### TASK STATEMENT
Your task is to reproduce exactly the lines that run from the beginning of the data through the line where "What the other" appears.

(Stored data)
● ● ● ● ● ● ●
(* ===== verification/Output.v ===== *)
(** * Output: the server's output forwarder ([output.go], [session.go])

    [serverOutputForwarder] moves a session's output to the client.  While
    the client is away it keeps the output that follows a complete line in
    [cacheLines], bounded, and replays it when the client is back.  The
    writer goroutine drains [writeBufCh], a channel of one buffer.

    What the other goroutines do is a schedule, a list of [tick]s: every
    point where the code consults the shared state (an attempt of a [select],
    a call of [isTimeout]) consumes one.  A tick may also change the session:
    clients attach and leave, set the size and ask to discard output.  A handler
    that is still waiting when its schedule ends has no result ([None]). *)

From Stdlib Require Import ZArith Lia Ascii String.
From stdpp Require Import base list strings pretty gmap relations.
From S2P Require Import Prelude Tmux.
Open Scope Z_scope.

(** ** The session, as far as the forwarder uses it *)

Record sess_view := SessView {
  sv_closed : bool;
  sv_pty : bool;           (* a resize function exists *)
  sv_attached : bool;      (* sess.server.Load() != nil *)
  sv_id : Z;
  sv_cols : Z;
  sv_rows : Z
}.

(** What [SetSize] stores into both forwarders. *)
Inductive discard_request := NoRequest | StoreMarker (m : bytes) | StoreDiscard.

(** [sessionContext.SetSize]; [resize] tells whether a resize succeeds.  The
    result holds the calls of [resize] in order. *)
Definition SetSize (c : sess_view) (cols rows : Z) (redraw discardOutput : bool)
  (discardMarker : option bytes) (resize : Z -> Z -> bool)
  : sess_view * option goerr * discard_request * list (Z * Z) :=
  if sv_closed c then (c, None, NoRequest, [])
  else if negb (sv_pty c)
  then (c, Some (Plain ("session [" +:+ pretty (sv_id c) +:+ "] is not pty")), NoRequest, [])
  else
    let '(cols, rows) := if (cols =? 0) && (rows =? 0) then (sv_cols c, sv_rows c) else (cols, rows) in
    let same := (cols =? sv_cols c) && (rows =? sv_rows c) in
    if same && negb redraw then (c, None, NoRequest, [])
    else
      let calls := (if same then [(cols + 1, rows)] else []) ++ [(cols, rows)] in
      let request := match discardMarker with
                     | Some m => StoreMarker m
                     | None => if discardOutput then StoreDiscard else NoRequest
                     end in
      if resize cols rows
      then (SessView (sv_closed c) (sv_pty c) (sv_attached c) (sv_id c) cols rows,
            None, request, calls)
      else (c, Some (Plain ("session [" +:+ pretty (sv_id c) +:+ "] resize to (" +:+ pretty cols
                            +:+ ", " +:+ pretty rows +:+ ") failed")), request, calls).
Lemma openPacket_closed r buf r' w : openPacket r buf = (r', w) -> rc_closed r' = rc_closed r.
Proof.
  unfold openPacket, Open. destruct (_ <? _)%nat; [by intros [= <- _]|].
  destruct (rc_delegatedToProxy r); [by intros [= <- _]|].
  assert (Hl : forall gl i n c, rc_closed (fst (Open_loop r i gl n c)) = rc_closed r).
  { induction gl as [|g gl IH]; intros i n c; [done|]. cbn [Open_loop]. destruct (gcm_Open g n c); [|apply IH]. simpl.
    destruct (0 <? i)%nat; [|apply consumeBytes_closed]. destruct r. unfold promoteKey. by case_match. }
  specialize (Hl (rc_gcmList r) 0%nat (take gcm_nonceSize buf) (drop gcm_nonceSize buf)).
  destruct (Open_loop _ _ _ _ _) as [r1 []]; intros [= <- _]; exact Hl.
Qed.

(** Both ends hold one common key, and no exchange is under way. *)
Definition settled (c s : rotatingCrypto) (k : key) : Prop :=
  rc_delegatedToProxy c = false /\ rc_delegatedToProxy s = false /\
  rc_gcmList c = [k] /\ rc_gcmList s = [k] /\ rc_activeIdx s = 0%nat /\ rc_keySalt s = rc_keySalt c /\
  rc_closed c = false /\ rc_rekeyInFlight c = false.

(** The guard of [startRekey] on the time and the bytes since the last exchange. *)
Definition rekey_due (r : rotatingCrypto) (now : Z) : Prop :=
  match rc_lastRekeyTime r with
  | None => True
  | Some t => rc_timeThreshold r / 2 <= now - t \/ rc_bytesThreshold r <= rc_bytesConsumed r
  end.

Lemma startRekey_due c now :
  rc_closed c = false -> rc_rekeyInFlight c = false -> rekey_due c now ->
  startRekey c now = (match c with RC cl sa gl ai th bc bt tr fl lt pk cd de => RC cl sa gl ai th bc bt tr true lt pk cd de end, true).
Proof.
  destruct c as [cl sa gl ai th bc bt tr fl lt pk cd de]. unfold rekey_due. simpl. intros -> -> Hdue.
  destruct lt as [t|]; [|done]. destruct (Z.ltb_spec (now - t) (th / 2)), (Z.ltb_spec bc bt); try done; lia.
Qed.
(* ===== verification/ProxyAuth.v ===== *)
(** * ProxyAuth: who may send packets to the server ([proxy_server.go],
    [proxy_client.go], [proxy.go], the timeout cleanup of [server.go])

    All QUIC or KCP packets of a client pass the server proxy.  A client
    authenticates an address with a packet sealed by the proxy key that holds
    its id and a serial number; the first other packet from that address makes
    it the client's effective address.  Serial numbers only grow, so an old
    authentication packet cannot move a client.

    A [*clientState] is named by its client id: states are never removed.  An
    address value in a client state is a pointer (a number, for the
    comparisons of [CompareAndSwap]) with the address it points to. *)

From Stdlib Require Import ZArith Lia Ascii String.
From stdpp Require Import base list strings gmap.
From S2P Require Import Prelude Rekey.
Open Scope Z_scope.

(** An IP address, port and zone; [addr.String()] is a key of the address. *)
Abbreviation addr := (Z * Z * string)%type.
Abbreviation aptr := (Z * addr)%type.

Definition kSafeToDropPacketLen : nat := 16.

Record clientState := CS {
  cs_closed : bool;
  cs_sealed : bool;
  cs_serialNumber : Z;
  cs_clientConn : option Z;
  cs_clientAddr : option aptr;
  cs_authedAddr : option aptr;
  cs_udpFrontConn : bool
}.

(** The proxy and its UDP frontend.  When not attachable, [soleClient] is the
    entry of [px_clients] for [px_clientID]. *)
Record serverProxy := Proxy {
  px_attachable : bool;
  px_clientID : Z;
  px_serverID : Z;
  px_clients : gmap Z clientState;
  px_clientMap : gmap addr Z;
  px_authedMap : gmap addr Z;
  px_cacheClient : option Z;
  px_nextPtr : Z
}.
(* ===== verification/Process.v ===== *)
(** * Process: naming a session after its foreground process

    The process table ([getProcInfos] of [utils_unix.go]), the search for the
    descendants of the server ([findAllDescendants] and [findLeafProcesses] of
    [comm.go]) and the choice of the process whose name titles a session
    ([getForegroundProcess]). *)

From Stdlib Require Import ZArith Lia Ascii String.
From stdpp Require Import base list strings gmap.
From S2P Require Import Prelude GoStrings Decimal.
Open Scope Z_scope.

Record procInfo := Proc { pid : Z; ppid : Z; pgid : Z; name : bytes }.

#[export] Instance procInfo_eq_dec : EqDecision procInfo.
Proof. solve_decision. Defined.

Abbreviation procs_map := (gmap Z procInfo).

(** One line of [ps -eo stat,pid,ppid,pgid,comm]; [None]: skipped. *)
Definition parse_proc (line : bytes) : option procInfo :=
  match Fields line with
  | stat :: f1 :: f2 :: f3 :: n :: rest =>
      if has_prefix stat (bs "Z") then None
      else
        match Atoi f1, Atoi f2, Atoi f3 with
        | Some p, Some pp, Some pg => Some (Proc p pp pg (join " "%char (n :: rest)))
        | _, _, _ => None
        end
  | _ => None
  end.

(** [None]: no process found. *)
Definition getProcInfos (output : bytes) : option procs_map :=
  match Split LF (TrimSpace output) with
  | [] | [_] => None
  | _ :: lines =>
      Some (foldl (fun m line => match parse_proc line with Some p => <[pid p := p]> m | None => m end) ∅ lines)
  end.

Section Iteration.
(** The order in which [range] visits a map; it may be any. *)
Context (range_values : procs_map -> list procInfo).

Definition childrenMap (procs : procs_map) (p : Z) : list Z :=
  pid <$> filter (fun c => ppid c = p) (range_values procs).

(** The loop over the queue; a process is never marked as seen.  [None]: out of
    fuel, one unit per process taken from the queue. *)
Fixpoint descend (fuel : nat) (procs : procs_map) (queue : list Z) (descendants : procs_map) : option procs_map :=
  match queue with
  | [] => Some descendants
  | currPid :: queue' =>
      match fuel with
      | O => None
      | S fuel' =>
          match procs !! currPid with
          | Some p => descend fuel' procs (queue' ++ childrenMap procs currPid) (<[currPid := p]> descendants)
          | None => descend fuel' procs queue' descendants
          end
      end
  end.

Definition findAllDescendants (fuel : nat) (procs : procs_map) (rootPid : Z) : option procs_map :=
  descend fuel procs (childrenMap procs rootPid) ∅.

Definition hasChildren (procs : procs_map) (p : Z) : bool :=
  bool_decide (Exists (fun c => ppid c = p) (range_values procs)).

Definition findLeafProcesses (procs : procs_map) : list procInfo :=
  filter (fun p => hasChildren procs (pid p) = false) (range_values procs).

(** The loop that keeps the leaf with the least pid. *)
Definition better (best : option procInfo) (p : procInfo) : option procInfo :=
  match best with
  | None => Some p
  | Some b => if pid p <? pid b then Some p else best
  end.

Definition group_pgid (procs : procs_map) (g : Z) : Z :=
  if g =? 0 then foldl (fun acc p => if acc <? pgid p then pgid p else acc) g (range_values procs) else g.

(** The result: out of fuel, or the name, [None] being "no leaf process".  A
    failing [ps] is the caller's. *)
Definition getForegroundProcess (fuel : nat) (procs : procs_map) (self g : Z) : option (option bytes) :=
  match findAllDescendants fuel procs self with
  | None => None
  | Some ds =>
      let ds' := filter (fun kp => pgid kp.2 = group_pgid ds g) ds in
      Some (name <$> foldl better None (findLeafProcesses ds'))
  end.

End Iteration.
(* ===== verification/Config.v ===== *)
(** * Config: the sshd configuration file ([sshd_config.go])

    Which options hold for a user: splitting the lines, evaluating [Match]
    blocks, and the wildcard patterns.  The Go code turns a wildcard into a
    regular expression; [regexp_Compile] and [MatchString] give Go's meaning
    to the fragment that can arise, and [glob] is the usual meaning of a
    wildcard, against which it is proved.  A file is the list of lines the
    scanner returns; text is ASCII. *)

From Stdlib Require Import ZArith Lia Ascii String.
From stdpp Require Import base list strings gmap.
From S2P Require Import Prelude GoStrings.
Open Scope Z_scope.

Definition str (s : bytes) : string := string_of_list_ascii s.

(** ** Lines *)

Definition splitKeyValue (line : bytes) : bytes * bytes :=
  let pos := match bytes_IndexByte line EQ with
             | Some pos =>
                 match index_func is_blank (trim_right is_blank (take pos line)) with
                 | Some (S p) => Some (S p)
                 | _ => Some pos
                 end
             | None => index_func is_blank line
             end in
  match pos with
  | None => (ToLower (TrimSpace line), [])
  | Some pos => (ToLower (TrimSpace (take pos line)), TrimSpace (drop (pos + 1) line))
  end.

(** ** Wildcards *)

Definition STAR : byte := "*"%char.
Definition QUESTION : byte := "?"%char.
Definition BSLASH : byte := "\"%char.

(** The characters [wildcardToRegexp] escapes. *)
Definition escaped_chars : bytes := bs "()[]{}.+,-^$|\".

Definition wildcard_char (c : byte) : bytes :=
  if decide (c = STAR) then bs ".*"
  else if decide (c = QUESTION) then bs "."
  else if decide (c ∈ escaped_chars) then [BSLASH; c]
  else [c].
● ● ● ● ● ● ●
### SOLUTION FOR THIS TASK
(* ===== verification/Output.v ===== *)
(** * Output: the server's output forwarder ([output.go], [session.go])

    [serverOutputForwarder] moves a session's output to the client.  While
    the client is away it keeps the output that follows a complete line in
    [cacheLines], bounded, and replays it when the client is back.  The
    writer goroutine drains [writeBufCh], a channel of one buffer.

    What the other goroutines do is a schedule, a list of [tick]s: every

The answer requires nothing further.